Foremost among these is the sharp and somewhat unexpected upturn in residential real estate. Thanks to lifestyle changes, stagnant asset prices and low interest rates, demand for homes has seen an unprecedented rise post the second wave, leaving inventories in several markets depleted. An analysis by Jefferies reveals that post a prolonged downcycle between 2012/13 and 2020/2021 is seeing an upcycle with visible uptick in volumes and pricing. An uptrend in real estate—with its multiple linkages—could see makers of a range of products relook expansion plans. The second big factor that will kickstart capex is the rise of the digital economy.
The e-commerce and start-up sectors—funded by foreign capital—are providing employment in large numbers, to both white- and -blue collar workers. This is creating purchasing power and will boost consumer demand which has somewhat subdued for a couple of years now. The IT sector continues to hire in big numbers. Indeed, the big rush for new cars is evidence of purchasing power.
To be sure, companies may wait for better visibility on demand. But many have got going. Several steel-makers, for instance, have announced expansion plans; makers of capital goods have also seen orders for electric, environment-protection and energy conservation equipment. The fact is companies are in better shape than they have been in years. Cash-flows improved in FY21 with net profits for a sample of nearly 2,000 companies surging 50%. Going by the speedy recovery, they might do almost as well in the current year. Moreover, they are far less leveraged than they were even a year ago.

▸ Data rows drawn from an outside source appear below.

Lemma reserve_held {W} seg (r : Runner W) : held_ok r → held_ok (reserve seg r).2.
Proof.
  intros [Hh Hl]. unfold reserve. destruct (seg_of seg r) as [s|] eqn:Hs; [|done].
  destruct (ss_reserved s) eqn:Hres; [done|]. destruct (_ || _); [done|]. unfold held_ok; cbn.
  unfold seg_of in Hs. rewrite (alter_insert _ _ _ _ Hs). unfold zlen in *. rewrite length_insert.
  split; [|done]. unfold reserved_count in *. rewrite (lsum_insert _ _ _ _ _ Hs). cbn. rewrite Hres. lia.
Qed.

Lemma unreserve_held {W} seg (r : Runner W) : held_ok r → held_ok (unreserve seg r).
Proof.
  intros [Hh Hl]. unfold unreserve. destruct (seg_of seg r) as [s|] eqn:Hs; [|done].
  destruct (ss_reserved s) eqn:Hres; [|done]. unfold held_ok; cbn.
  unfold seg_of in Hs. rewrite (alter_insert _ _ _ _ Hs). unfold zlen in *. rewrite length_insert.
  split; [|done]. unfold reserved_count in *. rewrite (lsum_insert _ _ _ _ _ Hs). cbn. rewrite Hres. lia.
Qed.

Lemma highest_reserved_spec segs i :
  match highest_reserved segs i with
  | Some j => (1 ≤ j ≤ i)%nat ∧ (∃ s, segs !! j = Some s ∧ ss_reserved s = true) ∧
      ∀ k s, (j < k ≤ i)%nat → segs !! k = Some s → ss_reserved s = false
  | None => ∀ k s, (1 ≤ k ≤ i)%nat → segs !! k = Some s → ss_reserved s = false
  end.
Proof.
  induction i as [|i IH]; [intros k s; lia|]. cbn [highest_reserved].
  destruct (segs !! S i) as [s0|] eqn:Hs0.
  - destruct (ss_reserved s0) eqn:Hr.
    + split; [lia|]. split; [by exists s0|]. intros k s. lia.
    + destruct (highest_reserved segs i) as [j|].
      * destruct IH as (H1 & H2 & H3). split; [lia|]. split; [done|]. intros k s Hk Hks.
        destruct (decide (k = S i)) as [->|]; [congruence|]. apply (H3 k); [lia|done].
      * intros k s Hk Hks. destruct (decide (k = S i)) as [->|]; [congruence|]. apply (IH k); [lia|done].
  - destruct (highest_reserved segs i) as [j|].
    + destruct IH as (H1 & H2 & H3). split; [lia|]. split; [done|]. intros k s Hk Hks.
      destruct (decide (k = S i)) as [->|]; [congruence|]. apply (H3 k); [lia|done].
    + intros k s Hk Hks. destruct (decide (k = S i)) as [->|]; [congruence|]. apply (IH k); [lia|done].
Qed.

According to Credit Suisse, the share of debt with an interest cover of less than one fell to around 32% (excluding auto) for the past four quarters, the best reading in last seven years. Moreover, banks are holding up well, with less-than-expected damage to their balance-sheets from the pandemic. They will, of course, be a lot more cautious this time around, especially while lending to long-gestation infra projects and more so if the promoters are not able to bring in adequate capital.
For their part, mid-sized business groups—some of whom burnt their fingers the last time—will probably be handicapped by lack of equity capital for a few more years. As such, it is the larger business groups, like the Tatas and Birlas, that are expected to lead the way with brownfield expansions. Rising interest rates should not deter promoters from borrowing because the returns on investment are likely to be good, thanks to better infrastructure facilities.